It’s the rainy season in Papua. which means that instead of
raining once or twice a week it rains nearly every day, starting usually in the
late afternoon or evening and continuing into (or resuming in) the night. The
downpours can be spectacular, sheets of rain pouring down alongside thunder and
lightning, roaring so loudly you can’t hear the tv even with the volume turned
up high. The upside is it’s cooler now than it was in October, particularly in
the evenings; the downside it it’s way more humid, and the other downside is
that it’s hard to record my Wamesa speakers when it’s raining hard on a
corrugated tin roof, which sometimes cuts the elicitation sessions short. A
glorious sunny morning can turn ominously cloudy in the space of half an hour,
though usually if I’m home by four I can stay dry. And a deluge often means a
power outage too, though that seems to happen roughly weekly regardless of the
weather, usually for no obvious reason. I keep my headlamp and reading light
well-charged.
And rainy season is also flu season, and everybody in the
house got it, from baby Rifky to Ibu Min, my landlady, to me. The whole house
rang with coughs, and I spent a week in bed with a fever, a splitting headache,
joint pain, and barely enough energy to get up. In the first four days I
managed to read the last three Harry Potter books, if that says anything. The
only thing worse than being sick with the flu is being sick with the flu
abroad, and the only thing worse than that is waking up at 2am, in the middle
of a power outage, with the rain pouring down outside, realizing you’re going
to throw up, and stumbling to the bathroom with a clip-on booklight clutched in
your hand to find the toilet in the dark, then not being able to turn on the
air conditioning even though you’re sweating half to death because the power’s
still out. Yeah, that sucked.
In any case it seems pretty certain it was just flu – it
would take one awfully lucky and prolific mosquito to give the whole family
dengue, and when I Wikipediaed various tropical diseases and their symptoms
that’s what fit the best by far. (Fun fact: pretty much every tropical disease
on earth has exactly the same set of symptoms: fever + headache + cough + body
aches + possible petichial rash + occasional digestive distress equally
describes malaria, dengue, chikungunya, yellow fever, typhoid, flu, and mild
food poisoning. As far as I can tell the only difference is the relative timing
of all that, and how likely it is to kill you.) But now I’m (finally) back on my feet, though still
coughing along with everybody else and as a result getting an inside look at
Indonesian home cough remedies.

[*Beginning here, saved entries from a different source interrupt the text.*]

(** * The manifest ingestion Lambda

    A shallow embedding of [src/lambda/manifest/lambda_function.py]: the
    schema tables, [convert_data_types], the two CloudWatch Logs pagination
    loops ([find_log_streams_by_prefix], [get_log_events_by_stream_prefix])
    and [lambda_handler], followed by the properties the specification
    states about them.

    Conventions of the embedding.
    - A decoded JSON document is a [value]; a Python [dict] is the list of
      its items in insertion order (its keys are distinct), a [list] is a
      list.
    - A Python exception is a constructor of [py_exn]; code that can raise
      returns a [py_result].
    - [print] output is collected as a list of lines ([printed]) and
      [print] itself returns: a text that standard output cannot encode
      (a lone surrogate) is outside the embedding, see [texts_ascii]. The
      calls to [logger] are left out: they write log lines and do not
      raise on decoded JSON.
    - The AWS clients are functions over an abstract state of the outside
      world; a [while True] loop takes a bound on the number of rounds and
      answers [Timeout] when the bound is reached. *)

From Stdlib Require Import ZArith String Ascii List Bool Lia.
From Stdlib Require Import Floats.SpecFloat.
From stdpp Require Import base option list strings gmap pretty.

Local Open Scope string_scope.
Local Open Scope list_scope.
Local Open Scope Z_scope.

(** ** Python values *)
(** A float is kept with the text [repr] prints for it: the shortest
    decimal that reads back as the same binary64 number is not recomputed
    here. *)
Record pyfloat := PyFloat { float_val : spec_float; float_text : string }.

Unset Elimination Schemes.
Inductive value : Type :=
| VNone
| VBool (b : bool)
| VInt (n : Z)
| VFloat (x : pyfloat)
| VStr (s : string)
| VList (elems : list value)
| VDict (entries : list (string * value)).
Set Elimination Schemes.

(** Structural induction that also reaches the elements of a list and the
    values of a dict. *)
Section value_induction.
Variable P : value -> Prop.
Hypothesis HNone : P VNone.
Hypothesis HBool : forall b, P (VBool b).
Hypothesis HInt : forall n, P (VInt n).
Hypothesis HFloat : forall x, P (VFloat x).
Hypothesis HStr : forall s, P (VStr s).
Hypothesis HList : forall elems, Forall P elems -> P (VList elems).
Hypothesis HDict :
  forall entries, Forall (fun kv => P (snd kv)) entries -> P (VDict entries).
(** * Further properties of the code *)

Lemma dict_set_fresh {V} (k : string) (v : V) (d : list (string * V)) :
  ~ In k (Dict.keys d) -> Dict.set k v d = (d ++ [(k, v)])%list.
Proof.
  induction d as [|[k0 v0] t IH]; simpl; intros H; [reflexivity|].
  destruct (String.eqb_spec k k0) as [->|Hne]; [exfalso; apply H; left; reflexivity|].
  rewrite IH; [reflexivity|]. intros Hin. apply H. right. exact Hin.
Qed.

Lemma scan_all_closed (d : Db) (m : Z) works acc :
  NoDup (map work_desc works) ->
  (forall id desc p, In (id, (desc, p)) works -> admission p = Some (p / 10)) ->
  (forall desc, In desc (map work_desc works) -> ~ In desc (Dict.keys acc)) ->
  scan_all d m works acc = Ok (acc ++ flat_map (due_entry d m) works)%list.
Proof.
  revert acc.
  induction works as [|[id [desc p]] rest IH]; intros acc Hnd Hadm Hdis; simpl.
  - rewrite app_nil_r. reflexivity.
  - inversion Hnd as [|? ? Hnin Hnd']; subst.
    rewrite (Hadm id desc p (or_introl eq_refl)).
    fold (last_or_zero d desc).
    assert (Hadm' : forall id' desc' p', In (id', (desc', p')) rest ->
                      admission p' = Some (p' / 10)).
    { intros id' desc' p' Hin. exact (Hadm id' desc' p' (or_intror Hin)). }
    destruct (m >=? last_or_zero d desc + p - p / 10).
    + rewrite dict_set_fresh by exact (Hdis desc (or_introl eq_refl)).
      rewrite IH; [rewrite <- app_assoc; reflexivity | exact Hnd' | exact Hadm' |].
      intros desc' Hin' Hk. unfold Dict.keys in Hk. rewrite map_app in Hk.
      apply in_app_or in Hk as [Hk|[Hk|[]]].
      * exact (Hdis desc' (or_intror Hin') Hk).
      * simpl in Hk. subst desc'. exact (Hnin Hin').
    + rewrite IH; [reflexivity | exact Hnd' | exact Hadm' |].
      intros desc' Hin'. apply Hdis. right. exact Hin'.
Qed.

Lemma full_scan_closed (d : Db) (m : Z) : full_scan d m = Ok (due_tasks d m).
Proof.
  unfold full_scan, due_tasks.
  rewrite (scan_all_closed d m _ [] catalog_nodup admission_catalog (fun _ _ H => H)).
  reflexivity.
Qed.
(** * Voter-registry front-end: record index and synchronisation logic

    A shallow embedding of [frontend/web/src/App.tsx]: the asynchronous
    operations [loadRecords], [registerVoter], [verifyRecord] and
    [rejectRecord], the owner test [isOwner] and the render-time guard
    of the Verify / Reject buttons.

    The operations are sequences of remote calls on a key/value contract
    interleaved with React state updates.  They are embedded in a small
    state-and-exception monad over a [World] made of the React state,
    the contract and a trace of the observable calls.  The JavaScript
    engine enters through the class [JSRuntime]; the statements hold
    for every runtime, and a reference runtime runs them on concrete
    worlds.

    Outline: JavaScript values; application state and the monad; the
    operations; summaries used in the statements; the reference
    runtime and concrete worlds; then the properties, grouped as record
    codec, status transitions, refresh, registration and the
    availability probe, and the round trip of the reference codec;
    last, further properties of the operations, of the wallet and form
    handlers and of the cells and counts of the dashboard. *)

From Stdlib Require Import ZArith String Ascii List Sorted Permutation.
From Stdlib Require Import DecimalString DecimalFacts DecimalPos DecimalZ.
From stdpp Require Import base option list gmap strings.

Set Warnings "-register-all".
Local Open Scope Z_scope.
Local Open Scope string_scope.
Local Open Scope list_scope.

(** ** JavaScript values *)

(** The values [JSON.parse] can return.  Numbers are the integers: the
    application only ever writes integral timestamps, and numerals with
    a fraction or an exponent are outside the model.  Strings are
    sequences of characters with code points below 256.  An object
    lists its properties in enumeration order. *)
Inductive json : Type :=
| JNull
| JBool (b : bool)
| JNum (n : Z)
| JStr (s : string)
| JArr (items : list json)
| JObj (props : list (string * json)).

(** Induction on values that reaches the elements of arrays and the
    values of objects. *)
Section json_induction.
Variable P : json -> Prop.
Hypothesis Hnull : P JNull.
Hypothesis Hbool : forall b, P (JBool b).
Hypothesis Hnum : forall n, P (JNum n).
Hypothesis Hstr : forall s, P (JStr s).
Hypothesis Harr : forall l, Forall P l -> P (JArr l).
Hypothesis Hobj : forall ps, Forall (fun p => P (snd p)) ps -> P (JObj ps).

Fixpoint json_nested_ind (v : json) : P v :=
  match v with
  | JNull => Hnull
  | JBool b => Hbool b
  | JNum n => Hnum n
  | JStr s => Hstr s
  | JArr l =>
      Harr l ((fix go (l : list json) : Forall P l :=
                 match l with
                 | [] => @List.Forall_nil _ P
                 | x :: r => @List.Forall_cons _ P x r (json_nested_ind x) (go r)
                 end) l)
  | JObj ps =>
      Hobj ps ((fix go (ps : list (string * json))
                  : Forall (fun p => P (snd p)) ps :=
                  match ps with
                  | [] => @List.Forall_nil _ _
                  | p :: r => @List.Forall_cons _ _ p r (json_nested_ind (snd p)) (go r)
                  end) ps)
  end.
End json_induction.


(** A value read from a property: [None] is [undefined]. *)
Definition jsval : Type := option json.

(** A thrown [Error]; only its [message] is ever inspected. *)
Record exn : Type := JsError { message : string }.

Inductive completion (A : Type) : Type :=
| Normal (a : A)
| Throw (e : exn).
Arguments Normal {A} a.
Arguments Throw {A} e.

I don’t recommend the lime juice with kecap
manis (sweet soy sauce).
On Saturday night Virgine decided she wanted to make
spaghetti (and was very disappointed to discover she’d bought linguine instead),
so we headed out back to the kitchen with the pasta and a jar of sauce. We set
the spaghetti to boiling, then started chopping some garlic, shallots, and
chiles to pep up the sauce. I had to convince her that beef broth, soy sauce,
and lime juice were maybe not the best additions, and that no, we really
shouldn’t add Worcestershire sauce instead, even if it is European. The
compromise was bakso (Indonesian meatballs) and peas. Once everything was
chopped I went inside to put on bug spray, and when I came back in Virgine was frying
the shallots, garlic, and chile on high heat, and as I approached to pour in
the sauce before the garlic scorched I got a lungful of what felt like mustard
gas, which sent me hacking and gasping outside for fresh air. No gentle
sautéing here. But if you ate around the bakso, the end result was pretty
delicious. And then I spent the night puking it back up.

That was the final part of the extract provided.